When the Premier Sits in the Chair
Some clients walk through our door quietly. Others carry the weight of a province on their shoulders. Manitoba Premier Wab Kinew is the latter — and we had the honour of being part of his story.
As Premier Kinew wrapped up his first full calendar year leading Manitoba, he marked the moment the way many of us do: with ink. He recently had a black-and-white bison etched into his inner right forearm — Sheldon Withawick’s rendition of the Manitoba coat of arms, one of the province’s most iconic official emblems. The Winnipeg Free Press featured the Premier in his office, sleeve rolled up, showing it off with unmistakable pride.
“It’s a way to mark the moment in time. I love this province so much; it took a little boy from the reserve and gave me the life that I have today.”
— Premier Wab Kinew
The Artist Behind the Ink
Sheldon Withawick didn’t arrive at tattooing through a straight line. He grew up in a tough environment, drawn early to the art he saw on skin around him — back in the ’80s, when tattoos were far less common. Skateboarding culture, heavy metal magazines, the raw visual energy of that world — it all pulled at him. He’d draw on himself, on his friends. The fascination never left.
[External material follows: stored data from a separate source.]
(** * MotorModelServo: the servo motor model of rotors_gazebo_plugins

    A shallow embedding of
    [rotors_gazebo_plugins/include/rotors_gazebo_plugins/motor_model_servo.hpp].

    The C++ [double] is the binary64 format, embedded as the primitive
    [float] of the prover, so every arithmetic step rounds exactly as the
    compiled code does.  The [int] member [turning_direction_] is a [Z]. *)

From Stdlib Require Import ZArith Bool List String Lia.
From Stdlib Require Import Floats.
Import ListNotations.

(* Decimal literals are rounded to the nearest binary64 value, as a C++
   compiler rounds them. *)
#[local] Set Warnings "-inexact-float,-register-all".

#[local] Open Scope float_scope.

(** ** The pieces of <cmath> and <algorithm> the header calls *)

Module Cmath.

(** [M_PI], the binary64 value nearest to pi. *)
Definition M_PI : float := 0x1.921fb54442d18p+1.

(** [std::abs] on [double]. *)
Definition fabs (x : float) : float := abs x.

(** The sign bit.  The format of the prover has a single NaN, which is
    read as unsigned. *)
Definition signbit (x : float) : bool := get_sign x.

(** [std::copysign (x, y)]: the magnitude of [x] with the sign of [y]. *)
Definition copysign (x y : float) : float :=
  if signbit y then - (abs x) else abs x.

(** [std::min (a, b)] is [(b < a) ? b : a]. *)
Definition std_min (a b : float) : float := if b <? a then b else a.

(** [std::max (a, b)] is [(a < b) ? b : a]. *)
Definition std_max (a b : float) : float := if a <? b then b else a.

(** [std::fmod] on the specification format: the remainder of the
    truncated division, which is exact and carries the sign of [x]. *)
Definition SFfmod (x y : spec_float) : spec_float :=
  match x, y with
  | S754_nan, _ | _, S754_nan => S754_nan
  | S754_infinity _, _ => S754_nan
  | _, S754_zero _ => S754_nan
  | S754_zero _, _ => x
  | S754_finite _ _ _, S754_infinity _ => x
  | S754_finite sx mx ex, S754_finite _ my ey =>
      let e := Z.min ex ey in
      let X := (Zpos mx * 2 ^ (ex - e))%Z in
      let Y := (Zpos my * 2 ^ (ey - e))%Z in
      match (X mod Y)%Z with
      | Zpos r => binary_round prec emax sx r e
      | _ => S754_zero sx
      end
  end.

Definition fmod (x y : float) : float :=
  SF2Prim (SFfmod (Prim2SF x) (Prim2SF y)).

(** The conversion of an [int] to [double], exact on the range of [int]. *)
Definition double_of_int (z : Z) : float :=
  match z with
  | Z0 => 0
  | Zpos _ => of_uint63 (Uint63.of_Z z)
  | Zneg _ => - of_uint63 (Uint63.of_Z (- z))
  end.

End Cmath.
Import Cmath.

(** ** The SDF element tree the motor is configured from *)

Module Sdf.

(** An element holds text, a number, or named child elements. *)
Inductive Element : Type :=
| Text (s : string)
| Number (d : float)
| Node (children : list (string * Element)).

Fixpoint lookup (name : string) (l : list (string * Element)) : option Element :=
  match l with
  | [] => None
  | (k, e) :: rest => if String.eqb k name then Some e else lookup name rest
  end.

Definition child (e : Element) (name : string) : option Element :=
  match e with
  | Node children => lookup name children
  | _ => None
  end.

Definition HasElement (e : Element) (name : string) : bool :=
  match child e name with Some _ => true | None => false end.

(** Called only after [HasElement] answered yes. *)
Definition GetElement (e : Element) (name : string) : Element :=
  match child e name with Some c => c | None => Node [] end.

(** [Get<std::string>] and [Get<double>]; a value of the other kind reads
    as the default-constructed one. *)
Definition Get_string (e : Element) : string :=
  match e with Text s => s | _ => EmptyString end.

Definition Get_double (e : Element) : float :=
  match e with Number d => d | _ => 0 end.

(** Modelled from the spec: the helper [getSdfParam<double>] of common.h,
    which is not part of this header.  It stores the value of the named
    field into its output parameter, and the given default when the field
    is absent ("each independently defaulted if absent").  The result of
    this function is the value stored. *)
Definition getSdfParam (sdf : Element) (name : string) (default_value : float)
  : float :=
  if HasElement sdf name then Get_double (GetElement sdf name)
  else default_value.

End Sdf.
Import Sdf.

(** ** The joint of the physics engine *)

Module Joint.

(** What the header reads from the joint, and the log of the force
    commands it has issued to it (oldest first). *)
Record t : Type := mk {
  Position : float;
  GetVelocity : float;
  GetForce : float;
  commands : list float
}.

Definition SetForce (j : t) (force : float) : t :=
  {| Position := Position j;
     GetVelocity := GetVelocity j;
     GetForce := GetForce j;
     commands := commands j ++ [force] |}.

End Joint.

(** ** The PID integrator, [gazebo::common::PID] *)

(** The seven arguments of [PID::Init], in its order. *)
Record PidGains : Type := mkGains {
  gain_p : float;
  gain_i : float;
  gain_d : float;
  gain_iMax : float;
  gain_iMin : float;
  gain_cmdMax : float;
  gain_cmdMin : float
}.

(** The integrator is used through two calls only. *)
Class PID : Type := {
  pid_t : Type;
  PID_Init : PidGains -> pid_t;
  PID_Update : pid_t -> float -> float -> float * pid_t
}.

(** A test double: it answers the error it is given and keeps the gains it
    was initialised with and every call made to it (oldest first). *)
Record Probe : Type := mkProbe {
  probe_gains : PidGains;
  probe_calls : list (float * float)
}.

#[export] Instance ProbePID : PID := {|
  pid_t := Probe;
  PID_Init := fun g => mkProbe g [];
  PID_Update := fun p err dt =>
    (err, mkProbe (probe_gains p) (probe_calls p ++ [(err, dt)]))
|}.

Inductive ControlMode : Type := kVelocity | kPosition | kForce.

(** Modelled from the spec: the constants of [namespace spin] in common.h,
    which is not part of this header ("CW = -1, CCW = +1"). *)
Module spin.
Definition CCW : Z := 1.
Definition CW : Z := (-1).
End spin.

(** ** The servo model *)

Section Servo.

Context {integrator : PID}.

(** The members of [MotorModelServo].  The first seven are inherited from
    the base class [MotorModel]: the measured state captured at each
    update, the reference commands and the sampling time. *)
Record MotorModelServo : Type := mkServo {
  motor_rot_pos_ : float;
  motor_rot_vel_ : float;
  motor_rot_effort_ : float;
  ref_motor_rot_pos_ : float;
  ref_motor_rot_vel_ : float;
  ref_motor_rot_effort_ : float;
  sampling_time_ : float;
  mode_ : ControlMode;
  joint_name_ : string;
  turning_direction_ : Z;
  max_rot_velocity_ : float;
  max_torque_ : float;
  max_rot_position_ : float;
  min_rot_position_ : float;
  position_zero_offset_ : float;
  pid_ : pid_t;
  motor_ : Element
}.

(** *** InitializeParams *)

(** The [joint_control_pid] block, source lines 115 to 130: the seven
    locals as they stand when [pid_.Init] is called.  The value of the
    field "iMax" is stored into the local [p] (line 121); the local [iMax]
    is never assigned, and [iMax_indeterminate] stands for whatever it
    holds. *)
Definition joint_control_pid (iMax_indeterminate : float) (motor : Element)
  : PidGains :=
  if HasElement motor "joint_control_pid" then
    let iMax := iMax_indeterminate in
    let pid := GetElement motor "joint_control_pid" in
    let p := getSdfParam pid "p" 0 in
    let i := getSdfParam pid "i" 0 in
    let d := getSdfParam pid "d" 0 in
    let p := getSdfParam pid "iMax" 0 in
    let iMin := getSdfParam pid "iMin" 0 in
    let cmdMax := getSdfParam pid "cmdMax" 0 in
    let cmdMin := getSdfParam pid "cmdMin" 0 in
    mkGains p i d iMax iMin cmdMax cmdMin
  else
    mkGains 0 0 0 0 0 0 0.

(** The control mode, lines 75 to 90. *)
Definition controlMode (motor : Element) (mode : ControlMode) : ControlMode :=
  if HasElement motor "controlMode" then
    let motor_type := Get_string (GetElement motor "controlMode") in
    if String.eqb motor_type "velocity" then kVelocity
    else if String.eqb motor_type "position" then kPosition
    else if String.eqb motor_type "force" then kForce
    else mode
  else mode.

(** The spin direction, lines 93 to 104.  On "ccw" the assignment of line
    99 goes to the local string [turning_direction], so the member keeps
    its value. *)
Definition spinDirection (motor : Element) (direction : Z) : Z :=
  if HasElement motor "spinDirection" then
    let turning_direction := Get_string (GetElement motor "spinDirection") in
    if String.eqb turning_direction "cw" then spin.CW
    else direction
  else direction.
Getting into the industry wasn’t easy. Tattooing was a closed-off world back then, and Sheldon spent years bringing his drawings and early work around to shops, hoping someone would take a chance on him. It didn’t happen right away. But eventually, he reached a turning point — started taking his art, and himself, more seriously. His first official shop experience came around 2014. That’s eleven years ago now, and he hasn’t looked back.
Today, Sheldon specializes in soft black and gray work that has evolved into deeper, more layered black work over time — pieces with real weight, texture, and contrast. But what sets his work apart is what lives underneath it.
Sheldon is Ojibwe Anishinaabe, and that identity runs through everything he makes. His pre-drawn designs often carry cultural and spiritual elements — sweetgrass, sage, tobacco, cedar, animal skulls, totems. For him, drawing is almost a healing practice. Meditative. Every line has to feel right. He doesn’t work on an iPad; everything is drawn by hand.
“There’s something powerful about that — the connection between the hand, the medicine, and the page.”
— Sheldon Withawick
Two Indigenous Artists. One Piece of Permanent Art.
Premier Kinew is originally from Onigaming First Nation and made history as Canada’s first provincial premier of First Nations descent. He has carried his identity openly his entire career — as a broadcaster, author, rapper, and now as the leader of this province. The tattoo he chose reflects that same spirit. The Manitoba coat of arms isn’t just a government symbol. For Kinew, it’s a declaration of belonging.
When an Indigenous artist tattoos an Indigenous premier — one who has spent his platform advocating for communities across this province — the work carries more than pigment. It carries lineage, pride, and a kind of quiet cultural continuity that doesn’t need to be explained to be felt.
Sheldon has always said that the heart of a tattoo begins long before the needle touches skin — in the hours of sketching, refining, and sitting with a design until it feels right. With this piece, that intention landed on the arm of the man leading Manitoba into its future.
We couldn’t be more proud.
A Year Worth Marking
2024 was a year of real weight for Premier Kinew and for this province — a gas tax holiday, new healthcare investments, the launch of a $30-million school food program, and the long-awaited landfill search that brought some measure of closure to families who had waited far too long. It ended with the Premier choosing to commemorate the year permanently, on his own body, in our studio on Osborne Village.
Ink doesn’t wash off. Neither does the work of building something that lasts. We think that’s a philosophy both Sheldon and the Premier understand deeply.
We’re grateful to Premier Kinew for trusting Sheldon with his skin, and for wearing that work so visibly and proudly. It means everything to us.